(** * Conversational AI Builder: the Express backend (server/index.js)
      and the submit path of the React frontend

    A shallow embedding of the backend of the Vapi AI demo application:
    the assistant-id cache, the chat handler, the three-tier audio
    generation and the small maintenance endpoints, and of the health
    check and the submit handler of the App component, followed by the
    properties the specification states about them and by further
    properties of the code.

    JavaScript strings are sequences of UTF-16 code units, JSON data is a
    small inductive type of values, and every interaction with the outside
    (the provider, the TTS endpoint, the clock, the file system) is an
    answer of an environment that sees the history of the interaction. *)

From Stdlib Require Import QArith Ascii String.
From stdpp Require Import gmap strings list pretty.

(** ** JavaScript strings *)

(** A string is the list of its UTF-16 code units. *)
Abbreviation jsstring := (list N).

(** A literal of the source, written with ASCII characters. *)
Fixpoint lit (s : string) : jsstring :=
  match s with
  | EmptyString => []
  | String c r => N_of_ascii c :: lit r
  end.

(** [String.prototype.substring(0, n)]. *)
Definition substring0 (n : nat) (s : jsstring) : jsstring := take n s.

(** WhiteSpace and LineTerminator code units, the ones [trim] strips. *)
Definition is_js_space (c : N) : bool :=
  ((c =? 0x09) || (c =? 0x0A) || (c =? 0x0B) || (c =? 0x0C) || (c =? 0x0D)
   || (c =? 0x20) || (c =? 0xA0) || (c =? 0x1680)
   || ((0x2000 <=? c) && (c <=? 0x200A))
   || (c =? 0x2028) || (c =? 0x2029) || (c =? 0x202F) || (c =? 0x205F)
   || (c =? 0x3000) || (c =? 0xFEFF))%N.

Fixpoint trimStart (s : jsstring) : jsstring :=
  match s with
  | [] => []
  | c :: r => if is_js_space c then trimStart r else s
  end.

Definition trimEnd (s : jsstring) : jsstring := reverse (trimStart (reverse s)).

(** [String.prototype.trim]. *)
Definition trim (s : jsstring) : jsstring := trimEnd (trimStart s).

(** The decimal digits of a non-negative integer, as a template literal
    prints it (integers below 1e21 print without exponent). *)
Definition number_to_string (n : N) : jsstring := lit (pretty n).

(** *** encodeURIComponent *)

Definition in_range (lo hi c : N) : bool := ((lo <=? c) && (c <=? hi))%N.

(** uriUnreserved: letters, digits and the marks - _ . ! ~ * ' ( ) *)
Definition uri_unreserved (c : N) : bool :=
  in_range 0x41 0x5A c || in_range 0x61 0x7A c || in_range 0x30 0x39 c
  || (c =? 0x2D)%N || (c =? 0x5F)%N || (c =? 0x2E)%N || (c =? 0x21)%N
  || (c =? 0x7E)%N || (c =? 0x2A)%N || (c =? 0x27)%N || (c =? 0x28)%N
  || (c =? 0x29)%N.

Definition is_lead_surrogate (c : N) : bool := in_range 0xD800 0xDBFF c.
Definition is_trail_surrogate (c : N) : bool := in_range 0xDC00 0xDFFF c.

Definition hex_digit (d : N) : N :=
  (if d <? 10 then 0x30 + d else 0x41 + (d - 10))%N.

(** One octet as a percent sign and two upper-case hexadecimal digits. *)
Definition percent (b : N) : jsstring :=
  [0x25%N; hex_digit (b / 16); hex_digit (b mod 16)].

(** The UTF-8 octets of a code point. *)
Definition utf8 (cp : N) : list N :=
  (if cp <? 0x80 then [cp]
   else if cp <? 0x800 then [0xC0 + cp / 64; 0x80 + cp mod 64]
   else if cp <? 0x10000 then
     [0xE0 + cp / 4096; 0x80 + (cp / 64) mod 64; 0x80 + cp mod 64]
   else
     [0xF0 + cp / 262144; 0x80 + (cp / 4096) mod 64;
      0x80 + (cp / 64) mod 64; 0x80 + cp mod 64])%N.

Definition percent_encode (cp : N) : jsstring := concat (map percent (utf8 cp)).

(** The Encode operation of ECMA-262 with the unreserved set of
    encodeURIComponent; [None] is the URIError thrown on an unpaired
    surrogate. *)
Fixpoint encodeURIComponent (s : jsstring) : option jsstring :=
  match s with
  | [] => Some []
  | c :: r =>
      if uri_unreserved c then (c ::.) <$> encodeURIComponent r
      else if is_trail_surrogate c then None
      else if is_lead_surrogate c then
        match r with
        | d :: r' =>
            if is_trail_surrogate d then
              (percent_encode ((c - 0xD800) * 0x400 + (d - 0xDC00) + 0x10000)%N ++.)
                <$> encodeURIComponent r'
            else None
        | [] => None
        end
      else (percent_encode c ++.) <$> encodeURIComponent r
  end.

(** ** JSON values and JavaScript exceptions *)

(** The values a parsed JSON document (or a missing property) can hold.
    A finite number is kept as the rational it denotes; the server only
    tests numbers against zero and passes them on. [VInf] is Infinity
    (or -Infinity), which [JSON.parse] gives for a literal beyond the
    range of a double, such as 1e999. *)
#[warnings="-register-all"]
Inductive value :=
| VUndefined
| VNull
| VBool (b : bool)
| VNum (q : Q)
| VInf (negative : bool)
| VStr (s : jsstring)
| VArr (items : list value)
| VObj (fields : list (jsstring * value)).

(** ToBoolean. *)
Definition truthy (v : value) : bool :=
  match v with
  | VUndefined | VNull => false
  | VBool b => b
  | VNum q => negb (Qeq_bool q 0)
  | VInf _ => true
  | VStr s => negb (bool_decide (s = []))
  | VArr _ | VObj _ => true
  end.

Definition nullish (v : value) : bool :=
  match v with VUndefined | VNull => true | _ => false end.

(** [a || b] *)
Definition js_or (a b : value) : value := if truthy a then a else b.

Fixpoint assoc (k : jsstring) (fields : list (jsstring * value)) : option value :=
  match fields with
  | [] => None
  | (k', v) :: r => if bool_decide (k = k') then Some v else assoc k r
  end.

** Task directions **
Write out each record exactly, without addition or omission.

** Written solution **
(** * Conversational AI Builder: the Express backend (server/index.js)
      and the submit path of the React frontend

    A shallow embedding of the backend of the Vapi AI demo application:
    the assistant-id cache, the chat handler, the three-tier audio
    generation and the small maintenance endpoints, and of the health
    check and the submit handler of the App component, followed by the
    properties the specification states about them and by further
    properties of the code.

    JavaScript strings are sequences of UTF-16 code units, JSON data is a
    small inductive type of values, and every interaction with the outside
    (the provider, the TTS endpoint, the clock, the file system) is an
    answer of an environment that sees the history of the interaction. *)

From Stdlib Require Import QArith Ascii String.
From stdpp Require Import gmap strings list pretty.

(** ** JavaScript strings *)

(** A string is the list of its UTF-16 code units. *)
Abbreviation jsstring := (list N).

(** A literal of the source, written with ASCII characters. *)
Fixpoint lit (s : string) : jsstring :=
  match s with
  | EmptyString => []
  | String c r => N_of_ascii c :: lit r
  end.

(** [String.prototype.substring(0, n)]. *)
Definition substring0 (n : nat) (s : jsstring) : jsstring := take n s.

(** WhiteSpace and LineTerminator code units, the ones [trim] strips. *)
Definition is_js_space (c : N) : bool :=
  ((c =? 0x09) || (c =? 0x0A) || (c =? 0x0B) || (c =? 0x0C) || (c =? 0x0D)
   || (c =? 0x20) || (c =? 0xA0) || (c =? 0x1680)
   || ((0x2000 <=? c) && (c <=? 0x200A))
   || (c =? 0x2028) || (c =? 0x2029) || (c =? 0x202F) || (c =? 0x205F)
   || (c =? 0x3000) || (c =? 0xFEFF))%N.

Fixpoint trimStart (s : jsstring) : jsstring :=
  match s with
  | [] => []
  | c :: r => if is_js_space c then trimStart r else s
  end.

Definition trimEnd (s : jsstring) : jsstring := reverse (trimStart (reverse s)).

(** [String.prototype.trim]. *)
Definition trim (s : jsstring) : jsstring := trimEnd (trimStart s).

(** The decimal digits of a non-negative integer, as a template literal
    prints it (integers below 1e21 print without exponent). *)
Definition number_to_string (n : N) : jsstring := lit (pretty n).

(** *** encodeURIComponent *)

Definition in_range (lo hi c : N) : bool := ((lo <=? c) && (c <=? hi))%N.

(** uriUnreserved: letters, digits and the marks - _ . ! ~ * ' ( ) *)
Definition uri_unreserved (c : N) : bool :=
  in_range 0x41 0x5A c || in_range 0x61 0x7A c || in_range 0x30 0x39 c
  || (c =? 0x2D)%N || (c =? 0x5F)%N || (c =? 0x2E)%N || (c =? 0x21)%N
  || (c =? 0x7E)%N || (c =? 0x2A)%N || (c =? 0x27)%N || (c =? 0x28)%N
  || (c =? 0x29)%N.

Definition is_lead_surrogate (c : N) : bool := in_range 0xD800 0xDBFF c.
Definition is_trail_surrogate (c : N) : bool := in_range 0xDC00 0xDFFF c.

Definition hex_digit (d : N) : N :=
  (if d <? 10 then 0x30 + d else 0x41 + (d - 10))%N.

(** One octet as a percent sign and two upper-case hexadecimal digits. *)
Definition percent (b : N) : jsstring :=
  [0x25%N; hex_digit (b / 16); hex_digit (b mod 16)].

(** The UTF-8 octets of a code point. *)
Definition utf8 (cp : N) : list N :=
  (if cp <? 0x80 then [cp]
   else if cp <? 0x800 then [0xC0 + cp / 64; 0x80 + cp mod 64]
   else if cp <? 0x10000 then
     [0xE0 + cp / 4096; 0x80 + (cp / 64) mod 64; 0x80 + cp mod 64]
   else
     [0xF0 + cp / 262144; 0x80 + (cp / 4096) mod 64;
      0x80 + (cp / 64) mod 64; 0x80 + cp mod 64])%N.

Definition percent_encode (cp : N) : jsstring := concat (map percent (utf8 cp)).

(** The Encode operation of ECMA-262 with the unreserved set of
    encodeURIComponent; [None] is the URIError thrown on an unpaired
    surrogate. *)
Fixpoint encodeURIComponent (s : jsstring) : option jsstring :=
  match s with
  | [] => Some []
  | c :: r =>
      if uri_unreserved c then (c ::.) <$> encodeURIComponent r
      else if is_trail_surrogate c then None
      else if is_lead_surrogate c then
        match r with
        | d :: r' =>
            if is_trail_surrogate d then
              (percent_encode ((c - 0xD800) * 0x400 + (d - 0xDC00) + 0x10000)%N ++.)
                <$> encodeURIComponent r'
            else None
        | [] => None
        end
      else (percent_encode c ++.) <$> encodeURIComponent r
  end.

(** ** JSON values and JavaScript exceptions *)

(** The values a parsed JSON document (or a missing property) can hold.
    A finite number is kept as the rational it denotes; the server only
    tests numbers against zero and passes them on. [VInf] is Infinity
    (or -Infinity), which [JSON.parse] gives for a literal beyond the
    range of a double, such as 1e999. *)
#[warnings="-register-all"]
Inductive value :=
| VUndefined
| VNull
| VBool (b : bool)
| VNum (q : Q)
| VInf (negative : bool)
| VStr (s : jsstring)
| VArr (items : list value)
| VObj (fields : list (jsstring * value)).

(** ToBoolean. *)
Definition truthy (v : value) : bool :=
  match v with
  | VUndefined | VNull => false
  | VBool b => b
  | VNum q => negb (Qeq_bool q 0)
  | VInf _ => true
  | VStr s => negb (bool_decide (s = []))
  | VArr _ | VObj _ => true
  end.

Definition nullish (v : value) : bool :=
  match v with VUndefined | VNull => true | _ => false end.

(** [a || b] *)
Definition js_or (a b : value) : value := if truthy a then a else b.

Fixpoint assoc (k : jsstring) (fields : list (jsstring * value)) : option value :=
  match fields with
  | [] => None
  | (k', v) :: r => if bool_decide (k = k') then Some v else assoc k r
  end.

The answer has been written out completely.